Monday, August 3, 2009 - 4:20 PM

COS 13-9: Size matters: Examining patterns of maximum body size of mammals over time and space

Felisa A. Smith1, Alison G. Boyer2, James H. Brown1, Daniel P. Costa3, Tamar Dayan4, Alistair Evans5, S.K. Morgan Ernest6, Mikael Fortelius7, Larisa E. Harding1, Kari Lintulaakso7, S. Kathleen Lyons8, Richard Sibly9, Juha Saarinen7, Jessica Theodor10, and Mark Uhen11. (1) University of New Mexico, (2) University of California, San Diego, (3) University of California Santa Cruz, (4) Tel-Aviv University, (5) Monash University, (6) Utah State University, (7) University of Helsinki, (8) National Museum of Natural History, (9) University of Reading, (10) University of Calgary, (11) University of Alabama

Background/Question/Methods Macroecologists often focus on body size as a factor of interest because it serves as a proxy for many different aspects of an organism's biology.

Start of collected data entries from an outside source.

(** * EVall backend: blog content derivations, slugs, publishing and SEO records

    A shallow embedding of the Python sources under [blogs/] and [seo/]:
    - [BlogPost.calculate_reading_time] and [BlogPostListSerializer.get_excerpt]
      over the decoded EditorJS JSON document;
    - [BlogPost.save] (slug generation, [published_at] stamping, reading time);
    - the viewset actions [retrieve], [publish], [unpublish] and [latest];
    - [SEOTag.save] and the [AdvancedSEO] singleton.

    Python exceptions are modelled by the [result] monad below; strings are
    ASCII text ([String.string]); JSON numbers are integers. *)

From Stdlib Require Import String Ascii List Arith Lia Bool ZArith.
From Stdlib Require Import Sorting.Permutation Sorting.Sorted.
Import ListNotations.
Open Scope string_scope.
Set Warnings "-register-all".

(** ** Python values and exceptions *)

Module Py.

(** A decoded JSON value as Python sees it ([json.loads]): [None], [bool],
    [int], [str], [list] and [dict].  A [dict] is an association list in
    insertion order; dicts produced by the decoder have distinct keys. *)
Inductive json : Type :=
| JNull
| JBool (b : bool)
| JNum (z : Z)
| JStr (s : string)
| JArr (xs : list json)
| JObj (kvs : list (string * json)).

Inductive py_exc : Type := TypeError | AttributeError.

(** A Python computation either returns a value or raises. *)
Inductive result (A : Type) : Type :=
| Ok (a : A)
| Raise (e : py_exc).
Arguments Ok {A} a.
Arguments Raise {A} e.

Definition bind {A B : Type} (m : result A) (k : A -> result B) : result B :=
  match m with
  | Ok a => k a
  | Raise e => Raise e
  end.

Notation "x <- m ;; k" := (bind m (fun x => k))
  (at level 61, m at next level, right associativity).

Definition raises {A : Type} (m : result A) : bool :=
  match m with Ok _ => false | Raise _ => true end.

(** Python truthiness ([if not x]). *)
Definition truthy (v : json) : bool :=
  match v with
  | JNull => false
  | JBool b => b
  | JNum z => negb (Z.eqb z 0)
  | JStr s => negb (String.eqb s EmptyString)
  | JArr xs => negb (Nat.eqb (List.length xs) 0)
  | JObj kvs => negb (Nat.eqb (List.length kvs) 0)
  end.

(** [d.get(k)] on a dict: the value bound to [k], if any. *)
Fixpoint dict_get (kvs : list (string * json)) (k : string) : option json :=
  match kvs with
  | [] => None
  | (k', v) :: rest => if String.eqb k k' then Some v else dict_get rest k
  end.

(** [v.get(k, default)]: raises [AttributeError] unless [v] is a dict. *)
Definition get (v : json) (k : string) (default : json) : result json :=
  match v with
  | JObj kvs =>
      match dict_get kvs k with
      | Some x => Ok x
      | None => Ok default
      end
  | _ => Raise AttributeError
  end.

Fixpoint chars (s : string) : list json :=
  match s with
  | EmptyString => []
  | String c rest => JStr (String c EmptyString) :: chars rest
  end.

(** [for x in v]: lists yield their elements, strings their characters,
    dicts their keys; [None], [bool] and [int] raise [TypeError]. *)
Definition iter (v : json) : result (list json) :=
  match v with
  | JArr xs => Ok xs
  | JStr s => Ok (chars s)
  | JObj kvs => Ok (map (fun kv => JStr (fst kv)) kvs)
  | _ => Raise TypeError
  end.

(** [re.sub(pattern, repl, v)] accepts only a string argument. *)
Definition as_str (v : json) : result string :=
  match v with
  | JStr s => Ok s
  | _ => Raise TypeError
  end.

(** Whitespace of [str.split()] / [str.isspace] on ASCII: \t \n \v \f \r,
    the separators 0x1c-0x1f and the space. *)
Definition is_space (c : ascii) : bool :=
  let n := nat_of_ascii c in
  (Nat.leb 9 n && Nat.leb n 13) || (Nat.leb 28 n && Nat.leb n 32).

Fixpoint split_go (cur : list ascii) (s : string) : list string :=
  match s with
  | EmptyString =>
      match cur with
      | [] => []
      | _ => [string_of_list_ascii (rev cur)]
      end
  | String c rest =>
      if is_space c then
        match cur with
        | [] => split_go [] rest
        | _ => string_of_list_ascii (rev cur) :: split_go [] rest
        end
      else split_go (c :: cur) rest
  end.

(** [s.split()]: the maximal runs of non-whitespace characters. *)
Definition split (s : string) : list string := split_go [] s.

(** [re.sub(r'<[^>]+>', '', s)].  Scanning left to right, a match starts at
    a ['<'] and ends at the first ['>'] after it, provided at least one
    character lies in between; [buf] holds the characters read since an
    unmatched ['<'].  A ['<'] with no ['>'] after it is kept, as is ["<>"]. *)
Fixpoint strip_tags_go (buf : option string) (s : string) : string :=
  match s with
  | EmptyString =>
      match buf with
      | None => EmptyString
      | Some b => String "<" b
      end
  | String c rest =>
      match buf with
      | None =>
          if Ascii.eqb c "<" then strip_tags_go (Some EmptyString) rest
          else String c (strip_tags_go None rest)
      | Some b =>
          if Ascii.eqb c ">" then
            match b with
            | EmptyString => "<>" ++ strip_tags_go None rest
            | _ => strip_tags_go None rest
            end
          else strip_tags_go (Some (b ++ String c EmptyString)) rest
      end
  end.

Size results from a complex and dynamic tradeoff between physiology, life history, environment, phylogenetic constraints, and past geologic and/or climatic history. Nonetheless, certain ‘invariant' size-dependent scaling relationships and broad-scale distributional patterns are repeatedly observed for mammals and other taxa. Do these patterns arise because of common ancestry, because organisms exist in similar environments, or because they face similar design or life history constraints? To examine these questions, we assembled a database of maximum body size for the major orders found on each continent (North and South America, Africa, Eurasia and Australia) over the evolutionary history of mammals (late Mesozoic to Recent). Maximum size was chosen because of taphonomic issues involved in characterizing minimum or mean/median size. Our temporal resolution is at the epoch or sub-epoch level (e.g., early, mid or late Miocene); data were collected from a number of primary and secondary sources and/or estimated directly from taxon-specific allometric regressions based on measurements of fossil teeth or limbs. Results/Conclusions Overall, our results clearly demonstrate a rapid increase in the body size morphospace of mammals over the Cenozoic, reflecting the evolutionary radiation that occurred after the extinction of dinosaurs and other groups at the K/T boundary. We find remarkable consistency in the maximum size achieved over time on each continent, as well as that achieved by various groups of the same guild, although geologic factors influence the distribution of orders among the continents. We also see interesting interchanges over time with some groups replaced by ecologically similar but phylogenetically distinct orders that appear to occupy the same body size niche. Our results indicate the presence of “body size niches” that are filled repeatably over evolutionary time.